Prompt -> Copy every line in the listing that contains "EnforcementNFTSessionGuard".

Data shown ->
(* ===== verification/Reducer.v ===== *)
(** * Reducing an observation into a session

    [internal/engine/inspection_reducer.go]: the pure step that folds a sensor
    observation into the inspection state of a session: application evidence,
    threats, the application restriction of the policy, and the request for a
    session guard when an inline profile meets strong evidence of an
    application that is not allowed. *)

From S2P Require Import Prelude GoStr Netip Domain Config Connectivity EventRing Observation.

(** ** Helpers *)

Definition strongApplication (app : ApplicationIdentity) : bool :=
  if ai_Conflicted app || bool_decide (ai_Source app = ApplicationSourcePortHeuristic) then false
  else bool_decide (ai_Confidence app = ApplicationConfidenceHigh) || bool_decide (ai_Confidence app = ApplicationConfidenceVerified).

Definition mapSuricataSeverity (raw : option Z) : Severity :=
  match raw with
  | Some n => if n =? 1 then SeverityHigh else if n =? 2 then SeverityMedium else if n =? 3 then SeverityLow else SeverityUnknown
  | None => SeverityUnknown
  end.

Definition severity_rank (v : Severity) : Z :=
  match v with SeverityHigh | SeverityCritical => 3 | SeverityMedium => 2 | SeverityLow => 1 | _ => 0 end.

Definition maxThreatSeverity (a b : Severity) : Severity := if severity_rank a <? severity_rank b then b else a.

(** The first occurrences of the non-empty values, sorted and cut. *)
Fixpoint first_occurrences (seen values : list string) : list string :=
  match values with
  | [] => []
  | v :: rest => if bool_decide (v = "") || bool_decide (v ∈ seen) then first_occurrences seen rest
                 else v :: first_occurrences (v :: seen) rest
  end.

Definition boundedStrings (values : list string) (value : string) (max : nat) : list string :=
  take max (sort_by str_lt (first_occurrences [] (values ++ [value]))).

Definition no_enforcement : EnforcementResult :=
  mkEnforcementResult EnforcementNone EnforcementScopePacket DecisionNone EnforcementNotRequested "" None "".

(** ** Threats *)

(** What an inline sensor's report says about a dropped packet. *)
Definition inline_reason (packetVerdict signatureAction : string) : string :=
  if EqualFold packetVerdict "drop" || EqualFold packetVerdict "blocked" then "packet verdict reported by Suricata"
  else if EqualFold signatureAction "blocked" && bool_decide (TrimSpace packetVerdict = "")
       then "signature action reported blocked; final packet verdict unavailable" else "".

Definition with_alert (obs : Observation) (alert : AlertObservation) (event : ThreatEvent) : ThreatEvent :=
  let packetVerdict := default (te_PacketVerdict event) (al_PacketVerdict alert) in
  let event := event <| te_SignatureID := al_SignatureID alert |> <| te_SignatureRevision := al_SignatureRevision alert |>
                     <| te_Signature := al_Signature alert |> <| te_Category := al_Category alert |>
                     <| te_SourceSeverity := al_Severity alert |> <| te_SignatureAction := al_SignatureAction alert |>
                     <| te_PacketVerdict := packetVerdict |> <| te_Severity := mapSuricataSeverity (al_Severity alert) |> in
  let packetDrop := EqualFold packetVerdict "drop" || EqualFold packetVerdict "blocked" in
  let signatureBlocked := EqualFold (al_SignatureAction alert) "blocked" in
  let inline := bool_decide (so_Mode (ob_Source obs) = InspectionModeIPS) in
  if negb inline && (packetDrop || signatureBlocked) then
    event <| te_Verdict := VerdictUnknown |>
          <| te_Enforcement ::= fun e => e <| er_Reason := "non-inline sensor reported blocked traffic; inline enforcement unavailable" |> |>
  else if inline && nonblank (inline_reason packetVerdict (al_SignatureAction alert)) then
    event <| te_Verdict := VerdictDrop |>
          <| te_Enforcement := mkEnforcementResult EnforcementSuricataNFQueue EnforcementScopePacket DecisionDrop EnforcementReported
                                 (inline_reason packetVerdict (al_SignatureAction alert)) (ob_ObservedAt obs) "" |>
  else event.

Definition ThreatFromObservation (obs : Observation) (sessionID : string) (selection : InspectionSelection) : ThreatEvent :=
  let s := ob_Source obs in
  let event :=
    mkThreatEvent (ob_ID obs) 0 (ob_ObservedAt obs) (ob_IngestedAt obs) "security" "SURICATA" (so_SensorID s) (so_SensorEpoch s)
      (so_SensorConfigHash s) (so_RulesetID s) (so_Mode s) (if ob_HasFlowID obs then itoa (ob_FlowID obs) else "")
      (itoa <$> ob_TransactionID obs) (ob_Tuple obs) (ob_FlowTuple obs)
      (match ob_Tuple obs with Some t => itoa (tp_Protocol t) | None => "" end) sessionID (is_PolicyID selection)
      (is_Generation selection) CorrelationCorrelated "runtime session resolved" 0 0 0 "" "" None SeverityUnknown
      (ApplicationFromObservation obs) "" "" VerdictAlert no_enforcement in
  match ob_Alert obs with Some alert => with_alert obs alert event | None => event end.

(** ** The application restriction *)

Definition EvaluateAppRestriction (selection : InspectionSelection) (app : ApplicationIdentity) (deadline : option Time) (now : Time)
  : AppPolicyState * string :=
  if bool_decide (is_AllowedApps selection = []) then (AppPolicyNotApplicable, "policy has no application restriction")
  else
    let app := NormalizeZero app in
    if ai_Conflicted app then (AppPolicyUnknownAllowed, "application evidence conflicts; fail-open")
    else if bool_decide (ai_Name app = "UNKNOWN") || negb (strongApplication app) then
      match deadline with
      | Some d => if negb (Before now d) then (AppPolicyUnknownAllowed, "application detection timeout; fail-open")
                  else (AppPolicyPending, "waiting for strong application evidence")
      | None => (AppPolicyPending, "waiting for strong application evidence")
      end
    else if existsb (fun allowed => EqualFold (TrimSpace allowed) (ai_Name app)) (is_AllowedApps selection)
         then (AppPolicyMatched, "application is allowed by policy")
    else (AppPolicyMismatch, "application is not allowed by policy").

Definition ComputeEffectiveDecision (base : Decision) (inspectionState : option SessionInspection) (revoked : bool) : Decision :=
  if revoked then DecisionDrop
  else match inspectionState with
       | Some i => let e := si_Enforcement i in
                   if bool_decide (er_Mechanism e = EnforcementNFTSessionGuard) && bool_decide (er_Status e = EnforcementApplied) &&
                      bool_decide (er_RequestedAction e = DecisionDrop) then DecisionDrop else base
       | None => base
       end.

(** ** The reduction *)

Record InspectionReduction : Type := mkInspectionReduction {
  ir_Next : SessionInspection;
  ir_Threat : option ThreatEvent;
  ir_Intents : list InspectionIntent;
  ir_Notifications : list RuntimeEvent
}.

Definition guard_status (e : EnforcementResult) (status : EnforcementStatus) : bool :=
  bool_decide (er_Mechanism e = EnforcementNFTSessionGuard) && bool_decide (er_Status e = status).

(** Coverage, times and sources of an observation that has an identifier. *)
Definition observe (obs : Observation) (next : SessionInspection) : SessionInspection :=
  if bool_decide (ob_ID obs = "") then next
  else
    let observed := default (ob_IngestedAt obs) (ob_ObservedAt obs) in
    next <| si_Coverage := CoverageObserved |>
         <| si_FirstObservedAt ::= fun t => Some (default observed t) |>
         <| si_LastObservedAt := Some observed |>
         <| si_Sources ::= fun l => boundedStrings l (so_SensorID (ob_Source obs) +:+ ":" +:+ so_SensorEpoch (ob_Source obs)) 2 |>.

Definition identify (obs : Observation) (next : SessionInspection) : SessionInspection :=
  let identity := (ApplicationFromObservation obs) <| ai_EvidenceID := ob_ID obs |> in
  if negb (bool_decide (ai_Name identity = "UNKNOWN"))
  then next <| si_Application ::= fun a => MergeApplication a identity |>
  else next <| si_Application ::= NormalizeZero |>.

(** The alert that counts: diagnostics of the sensor itself do not. *)
Definition threat_of (obs : Observation) (sessionID : string) (selection : InspectionSelection) : option ThreatEvent :=
  match ob_Alert obs with
  | Some alert => if al_InternalDiscovery alert then None else Some (ThreatFromObservation obs sessionID selection)
  | None => None
  end.

Definition record_threat (threat : option ThreatEvent) (next : SessionInspection) : SessionInspection :=
  match threat with
  | None => next
  | Some threat =>
      if bool_decide (si_LastEventID next = te_EventID threat) then next
      else
        let next := next <| si_ThreatCount ::= inc64 |> <| si_LastEventID := te_EventID threat |>
                         <| si_MaxSeverity ::= fun s => maxThreatSeverity s (te_Severity threat) |>
                         <| si_LatestVerdict := te_Verdict threat |> in
        if guard_status (si_Enforcement next) EnforcementPending || guard_status (si_Enforcement next) EnforcementApplied then next
        else next <| si_Enforcement := te_Enforcement threat |>
  end.

(** The policy state of the application; a pending guard that is no longer justified
    is given up. *)
Definition restrict (selection : InspectionSelection) (now : Time) (next : SessionInspection) : SessionInspection :=
  let '(state, reason) := EvaluateAppRestriction selection (si_Application next) (si_AppDeadline next) now in
  let next := next <| si_AppPolicyState := state |> <| si_Reason := reason |> in
  if guard_status (si_Enforcement next) EnforcementPending &&
     (negb (bool_decide (state = AppPolicyMismatch)) || negb (bool_decide (is_Mode selection = InspectionModeIPS)) ||
      negb (strongApplication (si_Application next)))
  then next <| si_Enforcement ::= fun e => e <| er_Status := EnforcementUnavailable |>
                                            <| er_Reason := "pending application guard superseded by current evidence" |> |>
  else next.

Definition app_timeout (selection : InspectionSelection) : Duration :=
  let timeout := i64 (is_AppDetectionTimeoutMillis selection * Millisecond) in
  if timeout <=? 0 then 5 * Second else timeout.

Definition set_deadline (selection : InspectionSelection) (now : Time) (next : SessionInspection) : SessionInspection :=
  if negb (bool_decide (is_AllowedApps selection = [])) && bool_decide (si_AppDeadline next = None)
  then next <| si_AppDeadline := Some (now + app_timeout selection) |> else next.

Definition guard_wanted (selection : InspectionSelection) (next : SessionInspection) : bool :=
  bool_decide (si_AppPolicyState next = AppPolicyMismatch) && bool_decide (is_Mode selection = InspectionModeIPS) &&
  negb (ai_Conflicted (si_Application next)) && strongApplication (si_Application next) &&
  negb (bool_decide (er_RequestedAction (si_Enforcement next) = DecisionDrop) &&
        (guard_status (si_Enforcement next) EnforcementPending || guard_status (si_Enforcement next) EnforcementApplied)).

Definition guard_operation (sessionID : string) (next : SessionInspection) : string :=
  "app-guard-" +:+ sessionID +:+ "-" +:+ itoa (u64 (si_Revision next + 1)).

Definition security_notification (sessionID : string) (threat : ThreatEvent) (generation : Z) (now : Time) : RuntimeEvent :=
  mkRuntimeEvent 0 0 "SecurityAlert" "security" sessionID now generation 0 "" 0 (te_EventID threat) 0.

Definition application_notification (sessionID : string) (generation : Z) (now : Time) : RuntimeEvent :=
  mkRuntimeEvent 0 0 "ApplicationIdentified" "inspection" sessionID now generation 0 "" 0 "" 0.

(** The inspection state before a guard is asked for. *)
Definition reduced (current : RuntimeSession) (selection : InspectionSelection) (obs : Observation) (now : Time) : SessionInspection :=
  let next := default DefaultSessionInspection (rs_Inspection current) in
  let next := next <| si_Generation := is_Generation selection |> <| si_ProfileID := is_ProfileID selection |> <| si_Mode := is_Mode selection |> in
  let next := observe obs (next <| si_State := InspectionStateInspecting |>) in
  let next := record_threat (threat_of obs (rs_SessionID current) selection) (identify obs next) in
  set_deadline selection now (restrict selection now next).

(** [clock] is what [time.Now()] answers for a zero [now]. *)
Definition ReduceInspection (current : RuntimeSession) (selection : InspectionSelection) (obs : Observation) (now clock : Time)
  : InspectionReduction :=
  let now := if IsZero now then clock else now in
  if bool_decide (is_Mode selection = InspectionModeOff) then
    let next := default DefaultSessionInspection (rs_Inspection current) in
    mkInspectionReduction
      (next <| si_Generation := is_Generation selection |> <| si_ProfileID := is_ProfileID selection |> <| si_Mode := is_Mode selection |>
            <| si_State := InspectionStateNotRequested |> <| si_Coverage := CoverageNone |>
            <| si_AppPolicyState := AppPolicyNotApplicable |> <| si_Reason := "policy does not select inspection" |>) None [] []
  else
    let sessionID := rs_SessionID current in
    let next := reduced current selection obs now in
    let threat := threat_of obs sessionID selection in
    let alerts := match threat with Some t => [security_notification sessionID t (is_Generation selection) now] | None => [] end in
    let identified :=
      match rs_Inspection current with
      | Some i => if bool_decide (ai_Name (si_Application i) = ai_Name (si_Application next)) then []
                  else [application_notification sessionID (is_Generation selection) now]
      | None => [application_notification sessionID (is_Generation selection) now]
      end in
    if guard_wanted selection next then
      let operation := guard_operation sessionID next in
      mkInspectionReduction
        (next <| si_Enforcement := mkEnforcementResult EnforcementNFTSessionGuard EnforcementScopeSession DecisionDrop EnforcementPending
                                     (si_Reason next) None operation |>)
        threat
        [mkInspectionIntent IntentInstallAppGuard operation sessionID (rs_Identity current) (is_Generation selection)
           (u64 (si_Revision next + 1)) DecisionDrop "APP_POLICY" (si_Reason next)]
        (alerts ++ identified)
    else mkInspectionReduction next threat [] (alerts ++ identified).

Completed task ->
                   if bool_decide (er_Mechanism e = EnforcementNFTSessionGuard) && bool_decide (er_Status e = EnforcementApplied) &&
  bool_decide (er_Mechanism e = EnforcementNFTSessionGuard) && bool_decide (er_Status e = status).
        (next <| si_Enforcement := mkEnforcementResult EnforcementNFTSessionGuard EnforcementScopeSession DecisionDrop EnforcementPending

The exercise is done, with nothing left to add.